* **Brief**
Quote the entries below from the line with "do 3 (match" through the line with "destruct (cs_connect sys); [|leave|].", both ends included, and only those lines.

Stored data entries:
(* ===== verification/Service.v ===== *)
(** What a service asks of the instance it runs in: the calls of
    [Broadcaster] (corelib/broadcaster.cpp) and of the sockets it holds.

    A handler is a function from the service's state and an event to the new
    state and the list of these calls, in program order. *)

From Stdlib Require Import ZArith Lia.
From stdpp Require Import base gmap list strings numbers.
From S2P Require Import Prelude StdMap IoBuffer Codec Route CLib Sockaddr Events.
Open Scope Z_scope.

Inductive action : Type :=
| A_send (svs : SERVICE_id) (e : Event)            (* sendEvent(SERVICE_id, e) *)
| A_sendListener (l : ptr) (e : Event)             (* sendEvent(ListenerBase*, e) *)
| A_sendAddr (addr : msockaddr_in) (svs : SERVICE_id) (e : Event)
| A_sendHost (host : list Z) (svs : SERVICE_id) (e : Event)
| A_pass (e : Event)                               (* passEvent(e) *)
| A_write (esi : ptr) (d : list Z)                 (* esi->write_buf *)
| A_write_and_close (esi : ptr) (d : list Z)
| A_close (esi : ptr) (reason : list Z).           (* esi->close *)

(** Service identifiers. *)
Module ServiceEnum.
Definition Socket : SERVICE_id := gid "@g_Socket".
Definition Oscar : SERVICE_id := gid "@g_Oscar".
Definition RPC : SERVICE_id := gid "@g_RPC".
Definition ObjectProxyPolled : SERVICE_id := gid "@g_ObjectProxyPolled".
Definition ObjectProxyThreaded : SERVICE_id := gid "@g_ObjectProxyThreaded".
Definition Timer : SERVICE_id := gid "@g_Timer".
Definition HTTP : SERVICE_id := gid "@g_HTTP".
Definition Telnet : SERVICE_id := gid "@g_Telnet".
Definition WebHandler : SERVICE_id := gid "@g_WebHandler".
Definition WebSocketClient : SERVICE_id := gid "@g_WebSocketClient".
Definition ErrorDispatcher : SERVICE_id := gid "@g_ErrorDispatcher".
Definition Logger : SERVICE_id := gid "@g_Logger".
Definition DFSCaps : SERVICE_id := gid "@g_DFSCaps".
Definition DFSReferrer : SERVICE_id := gid "@g_DFSReferrer".
Definition ReferrerClient : SERVICE_id := gid "@g_RefferrerClient".
End ServiceEnum.

(** What a handler returns: whether it took the event, the state, the calls. *)
Definition handled (S : Type) : Type := bool * S * list action.

(** ** Handlers with effects

    A handler that may throw keeps the changes it made before the throw: it is
    a function from the state to an outcome, the state it left and the calls it
    made. *)

Definition M (S A : Type) : Type := S -> res A * S * list action.

#[export] Instance M_ret S : MRet (M S) := fun A a s => (Ok a, s, []).
#[export] Instance M_bind S : MBind (M S) :=
  fun A B f m s =>
    match m s with
    | (Ok a, s1, l1) => let '(r, s2, l2) := f a s1 in (r, s2, l1 ++ l2)
    | (Throw e, s1, l1) => (Throw e, s1, l1)
    end.

Definition throw {S A} (e : exn) : M S A := fun s => (Throw e, s, []).
Definition gets {S A} (f : S -> A) : M S A := fun s => (Ok (f s), s, []).
Definition modify {S} (f : S -> S) : M S unit := fun s => (Ok tt, f s, []).
Definition emit {S} (a : action) : M S unit := fun s => (Ok tt, s, [a]).
Definition lift {S A} (r : res A) : M S A := fun s => (r, s, []).

(** [try { m } catch (const std::exception &e) { h }]. *)
Definition try_catch {S A} (m : M S A) (h : M S A) : M S A :=
  fun s => match m s with
           | (Throw e, s1, l1) =>
               if catchable e then let '(r, s2, l2) := h s1 in (r, s2, l1 ++ l2)
               else (Throw e, s1, l1)
           | x => x
           end.

(** [passEvent]: the last hop is popped, which throws on an empty route; what
    follows is handled by the receiver. *)
Definition passEvent_ {S} (e : Event) : M S unit :=
  _ ← lift (pop_back (ev_route e)); emit (A_pass e).

Definition foreach {S A} (f : A -> M S unit) : list A -> M S unit :=
  fix go l := match l with
              | [] => mret tt
              | x :: l' => _ ← f x; go l'
              end.

Lemma M_bind_eq {S A B} (m : M S A) (f : A -> M S B) s :
  (m ≫= f) s = match m s with
               | (Ok a, s1, l1) => let '(r, s2, l2) := f a s1 in (r, s2, l1 ++ l2)
               | (Throw e, s1, l1) => (Throw e, s1, l1)
               end.
Proof. reflexivity. Qed.

Lemma foreach_cons {S A} (f : A -> M S unit) x l : foreach f (x :: l) = (_ ← f x; foreach f l).
Proof. reflexivity. Qed.

(** A first part that makes no calls. *)
Lemma M_bind_silent {S A B} (m : M S A) (f : A -> M S B) s a s1 : m s = (Ok a, s1, []) -> (m ≫= f) s = f a s1.
Proof. intros H. rewrite M_bind_eq, H. by destruct (f a s1) as [[r s2] l]. Qed.

(** Shared objects are in a heap; an update of one that is there. *)
Lemma alter_known {A} (f : A -> A) (m : gmap ptr A) p x : m !! p = Some x -> alter f p m = <[p := f x]> m.
Proof.
  intros H. apply map_eq. intros q. destruct (decide (q = p)) as [->|Hq].
  - by rewrite lookup_alter_eq, H, lookup_insert_eq.
  - by rewrite lookup_alter_ne, lookup_insert_ne.
Qed.

Lemma passEvent_ok {S} (s : S) e : ev_route e <> [] -> passEvent_ e s = (Ok tt, s, [A_pass e]).
Proof.
  intros He. unfold passEvent_. rewrite M_bind_eq. unfold lift, pop_back.
  destruct (list.last (ev_route e)) eqn:E; [done|]. by apply last_None in E.
Qed.
(** An update is harmless elsewhere, and on [p] itself when it does not reopen. *)
Lemma leaves_update p q f :
  q <> p \/ (forall x, closed (esi x) = true -> closed (esi (f x)) = true) -> leaves p (update q f).
Proof.
  intros Hf s l Hp. unfold update. apply wp_modify. split; [done|]. split; [|done]. intros x Hx. cbn.
  destruct (decide (q = p)) as [->|Hne].
  - exists (f x). split; [by rewrite lookup_alter_eq, Hx|]. destruct Hf as [?|Hf]; [done | apply Hf].
  - exists x. by rewrite lookup_alter_ne.
Qed.

Lemma leaves_passEvent p e r : about p e = false -> leaves p (passEvent_ (mkEvent (Esocket e) r)).
Proof.
  intros He. unfold passEvent_. apply leaves_bind; [apply leaves_lift|]. intros _ s l Hp. unfold wp, emit. split; [done|].
  split; [eauto|]. intros r'. rewrite events_of_app. cbn. rewrite He. apply app_nil_r.
Qed.

Lemma leaves_pass p q e : about p e = false -> leaves p (pass q e).
Proof. intros He. unfold pass. apply leaves_bind; [apply leaves_deref|]. intros x. by apply leaves_passEvent. Qed.

Lemma leaves_new p ok x : leaves p (new_sock ok x).
Proof.
  intros s l Hp. apply wp_new_sock; [intros e; split; [done | apply untouched_refl]|]. cbn. split; [lia|]. split; [|done].
  intros y Hy. exists y. split; [|done]. refine (eq_trans (lookup_insert_ne (heap s) (next_ptr s) p x _) Hy). unfold ptr in *; lia.
Qed.

Lemma leaves_add p k q : leaves p (ms_add k q).
Proof. unfold ms_add. apply leaves_bind; [apply leaves_deref|]. intros x. by apply leaves_modify. Qed.

Lemma leaves_poller p rand : leaves p (getPoller rand).
Proof.
  unfold getPoller. apply leaves_bind; [apply leaves_gets|]. intros s0.
  destruct (negb _); [apply leaves_throw|]. destruct (_ =? 0)%nat; [apply leaves_throw | apply leaves_ret].
Qed.

Lemma not_about p q : q <> p -> (q =? p) = false.
Proof. apply Z.eqb_neq. Qed.

Ltac leave :=
  lazymatch goal with
  | |- leaves _ (mbind _ _) => apply leaves_bind; [leave | intros ?; leave]
  | |- leaves _ (mret _) => apply leaves_ret
  | |- leaves _ (throw _) => apply leaves_throw
  | |- leaves _ (gets _) => apply leaves_gets
  | |- leaves _ (lift _) => apply leaves_lift
  | |- leaves _ (deref _) => apply leaves_deref
  | |- leaves _ (modify _) => by apply leaves_modify
  | |- leaves _ (update _ _) => apply leaves_update; first [by left | right; solve [done | apply esi_quiet_ctl | intros; apply closed_close]]
  | |- leaves _ (pass _ _) => apply leaves_pass; first [done | by apply not_about]
  | |- leaves _ (if ?b then _ else _) => destruct b; leave
  | |- leaves _ (match ?b with _ => _ end) => destruct b; leave
  | |- _ => solve [auto using leaves_new, leaves_add, leaves_poller, leaves_id]
  end.

Lemma leaves_close p q reason errNo k : q <> p -> leaves p (closeSocket q reason errNo k).
Proof. intros Hq. unfold closeSocket, ms_remove. leave. Qed.

Lemma leaves_new_bind {B} p ok x (f : ptr -> M SocketIO B) :
  (forall n, n <> p -> leaves p (f n)) -> leaves p (new_sock ok x ≫= f).
Proof.
  intros Hf s l Hp. pose proof (leaves_new p ok x s l Hp) as H. apply wp_bind. revert H. unfold new_sock.
  destruct (_ && _); [by unfold wp, throw|]. unfold alloc. unfold wp at 1. intros [Hn [H1 H2]]. unfold wp at 1.
  assert (next_ptr s <> p) as Hne by (unfold ptr in *; lia).
  eapply wp_mono; [|apply (Hf _ Hne); cbn; unfold ptr in *; lia]. intros r s2 l2 [Hn' [H3 H4]]. cbn in Hn'.
  split; [unfold ptr in *; lia|]. split; [|intros r'; by rewrite H4].
  intros y Hy. destruct (H1 y Hy) as (y1 & Hy1 & Hc1). destruct (H3 y1 Hy1) as (y2 & Hy2 & Hc2). eauto.
Qed.

Lemma leaves_accepted p sys L : leaves p (handle_accepted1 sys L).
Proof.
  unfold handle_accepted1. do 4 (match goal with |- leaves _ (if ?b then _ else _) => destruct b; [leave|] end).
  apply leaves_bind; [leave|]. intros k2. apply leaves_bind; [leave|]. intros sid. apply leaves_bind; [leave|]. intros y.
  apply leaves_new_bind. intros n Hn. leave.
Qed.

Lemma leaves_in p sys k q : q <> p -> leaves p (onEPOLLIN sys k q).
Proof.
  intros Hq. unfold onEPOLLIN, onEPOLLIN_STREAM, onEPOLLIN_LISTENING.
  apply leaves_bind; [leave|]. intros x. destruct (streamType_ (esi x)); try apply leaves_accepted; [| |leave];
    (apply leaves_bind; [leave|]); intros y; (destruct (_ && _); [leave|]); (destruct (_ =? -1); [leave|]);
    (destruct (in_recv sys) as [[|c d]|e]; [by apply leaves_close | leave | leave]).
Qed.

Lemma leaves_out p sys k q : q <> p -> leaves p (onEPOLLOUT sys k q).
Proof.
  intros Hq. unfold onEPOLLOUT, onEPOLLOUT_handshake, onEPOLLOUT_connecting, ms_count, onEPOLLOUT_send.
  apply leaves_bind; [leave|]. intros d. destruct d; [leave|].
  apply leaves_bind; [leave|]. intros x. destruct (negb _); [leave|]. destruct (inConnection_ x); [leave|].
  apply leaves_bind; [leave|]. intros y. destruct (closed (esi y)); [leave|].
  destruct (send _ _ _) as [r e1]. apply leaves_bind; [leave|]. intros _. cbv zeta. apply leaves_bind; [leave|]. intros _.
  destruct (_ && _); [by apply leaves_close|]. destruct (r =? -1); [|leave].
  destruct (out_again sys); [leave | by apply leaves_close].
Qed.

Lemma leaves_listen p sys id addr descr rb sec r : leaves p (on_AddToListenTCP sys id addr descr rb sec r).
Proof.
  unfold on_AddToListenTCP, initSSL. apply leaves_bind; [leave|]. intros _. apply leaves_bind; [leave|]. intros k.
  apply leaves_bind; [leave|]. intros sc. apply leaves_bind; [leave|]. intros rt. apply leaves_new_bind. intros n Hn.
  apply leaves_bind; [leave|]. intros _.
  destruct (negb _); [apply leaves_bind; [by apply leaves_close | intros _; leave]|]. destruct (negb _); [leave|].
  destruct (negb _); [apply leaves_bind; [by apply leaves_close | intros _; leave]|]. apply leaves_bind; [leave|]. intros _.
  destruct (negb _); [apply leaves_bind; [by apply leaves_close | intros _; leave]|]. leave.
Qed.

Lemma leaves_connect p sys id addr descr sec r : leaves p (on_AddToConnectTCP sys id addr descr sec r).
Proof.
  unfold on_AddToConnectTCP, connect_context, initSSL. apply leaves_bind; [leave|]. intros k. destruct (_ =? -1); [leave|].
  apply leaves_bind; [leave|]. intros sc. apply leaves_bind; [leave|]. intros rt. apply leaves_new_bind. intros n Hn.
  apply leaves_bind; [leave|]. intros _.
  do 3 (match goal with |- leaves _ (if ?b then _ else _) => destruct b; [apply leaves_bind; [by apply leaves_close | intros _; leave]|] end).
  do 3 (apply leaves_bind; [leave|]; intros _).
  destruct (cs_connect sys); [|leave|].
  - apply leaves_bind; [apply leaves_passEvent; by apply not_about | intros _; leave].
  - apply leaves_bind; [by apply leaves_close|]. intros _.
    apply leaves_bind; [apply leaves_passEvent; by apply not_about | intros _; leave].
Qed.

(** [dead p s]: the object at [p] has no descriptor any more. *)
Definition dead (p : ptr) (s : SocketIO) : Prop :=
  p < next_ptr s /\ exists x, heap s !! p = Some x /\ closed (esi x) = true.

Definition stays_dead {A} (p : ptr) (m : M SocketIO A) : Prop :=
  forall s l, dead p s -> wp m s l (fun _ s' l' => dead p s' /\ forall r, events_of p r l' = events_of p r l).

Lemma leaves_dead {A} p (m : M SocketIO A) : leaves p m -> stays_dead p m.
Proof.
  intros H s l [Hp (x & Hx & Hc)]. eapply wp_mono; [|by apply H]. intros r s' l' [Hn [H1 H2]]. split; [|done].
  split; [unfold ptr in *; lia|]. destruct (H1 x Hx) as (x' & Hx' & Hc'). eauto.
Qed.

Lemma dead_bind {A B} p (m : M SocketIO A) (f : A -> M SocketIO B) :
  stays_dead p m -> (forall a, stays_dead p (f a)) -> stays_dead p (m ≫= f).
Proof.
  intros Hm Hf s l Hd. apply wp_bind. eapply wp_mono; [|by apply Hm]. intros [a|e] s1 l1 [Hd1 H1]; [|done].
  eapply wp_mono; [|by apply Hf]. intros r s2 l2 [Hd2 H2]. split; [done|]. intros r'. by rewrite H2.
Qed.

Lemma dead_worker_event p k ev : stays_dead p (worker_event k ev).
Proof.
  intros s l Hd. unfold worker_event. apply wp_bind. unfold ms_getOrNull. apply wp_gets.
  destruct (container k s !! ev_id ev) as [q|]; [|by apply wp_ret].
  destruct (decide (q = p)) as [->|Hq].
  - destruct Hd as [Hp (x & Hx & Hc)]. apply wp_bind. eapply wp_deref; [done|]. rewrite Hc. apply wp_ret.
    split; [|done]. split; [done|]. by exists x.
  - revert s l Hd. apply leaves_dead. unfold onEPOLLERR. apply leaves_bind; [leave|]. intros x.
    destruct (closed (esi x)); [leave|]. destruct (ev_err ev).
    + apply leaves_bind; [leave|]. intros y. destruct (negb _); [leave | by apply leaves_close].
    + apply leaves_bind.
      * destruct (ev_in ev); [by apply leaves_in | leave].
      * intros _. destruct (ev_out ev); [by apply leaves_out | leave].
Qed.

Lemma dead_worker p k evs : stays_dead p (worker_round k evs).
Proof.
  assert (stays_dead p (foreach (worker_event k) evs)) as H.
  { induction evs as [|ev evs IH]; [exact (leaves_dead p _ (leaves_ret p tt))|]. apply dead_bind; [apply dead_worker_event | done]. }
  intros s l Hd. specialize (H s l Hd). unfold worker_round, wp, try_catch in *.
  destruct (foreach (worker_event k) evs s) as [[[a|e] s1] l1]; [done|]. destruct (catchable e); [|done]. cbn. by rewrite app_nil_r.
Qed.

Lemma dead_run_op p o : stays_dead p (run_op o).
Proof.
  destruct o; cbn [run_op]; [| |apply dead_worker|..]; apply leaves_dead.
  - apply leaves_bind; [apply leaves_listen | intros _; leave].
  - apply leaves_bind; [apply leaves_connect | intros _; leave].
  - leave.
  - apply leaves_update. right. intros x. apply esi_quiet_write.
  - leave.
Qed.

Lemma dead_run p os s l : dead p s -> forall r, events_of p r (l ++ (run os s).2) = events_of p r l.
Proof.
  revert s l. induction os as [|o os IH]; intros s l Hd r; cbn [run]; [by rewrite app_nil_r|].
  pose proof (dead_run_op p o s l Hd) as H. unfold wp in H. destruct (run_op o s) as [[[a|e] s1] l1]; destruct H as [Hd1 H1].
  - specialize (IH s1 (l ++ l1) Hd1 r). destruct (run os s1) as [s2 l2]. cbn in *. by rewrite app_assoc, IH.
  - destruct (catchable e); [|apply H1]. specialize (IH s1 (l ++ l1) Hd1 r). destruct (run os s1) as [s2 l2]. cbn in *.
    by rewrite app_assoc, IH.
Qed.

Lemma run_next n os p x : heap (run os (socketio_new n)).1 !! p = Some x -> p < next_ptr (run os (socketio_new n)).1.
Proof. intros Hp. pose proof (run_inv os _ _ (new_io_inv n)) as [H _]. by apply (H p x). Qed.

(** A socket closed by its holder disappears in silence.  Oscar, RPC and HTTP
    close a broken connection with [esi->close] instead of a request to the
    socket service: from then on no event about the socket is ever passed, so
    [Disaccepted] or [Disconnected] never reaches whoever else follows it, and the
    close itself leaves the socket in the container of its poller. *)
Lemma closed_by_holder_is_silent n os os' p x :
  let s := (run os (socketio_new n)).1 in
  heap s !! p = Some x ->
  (forall k, container k (run [Op_close p] s).1 = container k s)
  /\ forall r, events_of p r (run (Op_close p :: os') s).2 = [].
Proof.
  intros s Hp. pose proof (run_next n os p x Hp) as Hn. fold s in Hn.
  assert (run_op (Op_close p) s = (Ok tt, set_heap (<[p := on_esi esi_close x]> (heap s)) s, [])) as E
    by exact (update_eq p _ s x Hp).
  split.
  - intros k. cbn [run]. rewrite E. reflexivity.
  - intros r. cbn [run]. rewrite E. set (s1 := set_heap _ s).
    assert (dead p s1) as Hd.
    { split; [exact Hn|]. eexists. split; [apply lookup_insert_eq | apply closed_close]. }
    pose proof (dead_run p os' s1 [] Hd r) as H. cbn [app] in H. destruct (run os' s1) as [s2 l2]. exact H.
Qed.

Lemma closed_by_holder_is_silent_witness :
  let s := (run (take 3 demo_ops) (socketio_new 1)).1 in
  container 0 (run [Op_close 2] s).1 !! (1 : SOCKET_id) = Some 2
  /\ events_of 2 [LOCALSERVICE 1] (run (Op_close 2 :: [Op_worker 0 [demo_ev 1 (inl [])]]) s).2 = [].
Proof.
  intros s. destruct (heap s !! (2 : ptr)) as [x|] eqn:E; [|by vm_compute in E].
  destruct (closed_by_holder_is_silent 1 (take 3 demo_ops) [Op_worker 0 [demo_ev 1 (inl [])]] 2 x E) as [H1 H2].
  split; [rewrite H1; by vm_compute | apply H2].
Defined.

* **Completed task**
  do 3 (match goal with |- leaves _ (if ?b then _ else _) => destruct b; [apply leaves_bind; [by apply leaves_close | intros _; leave]|] end).
  do 3 (apply leaves_bind; [leave|]; intros _).
  destruct (cs_connect sys); [|leave|].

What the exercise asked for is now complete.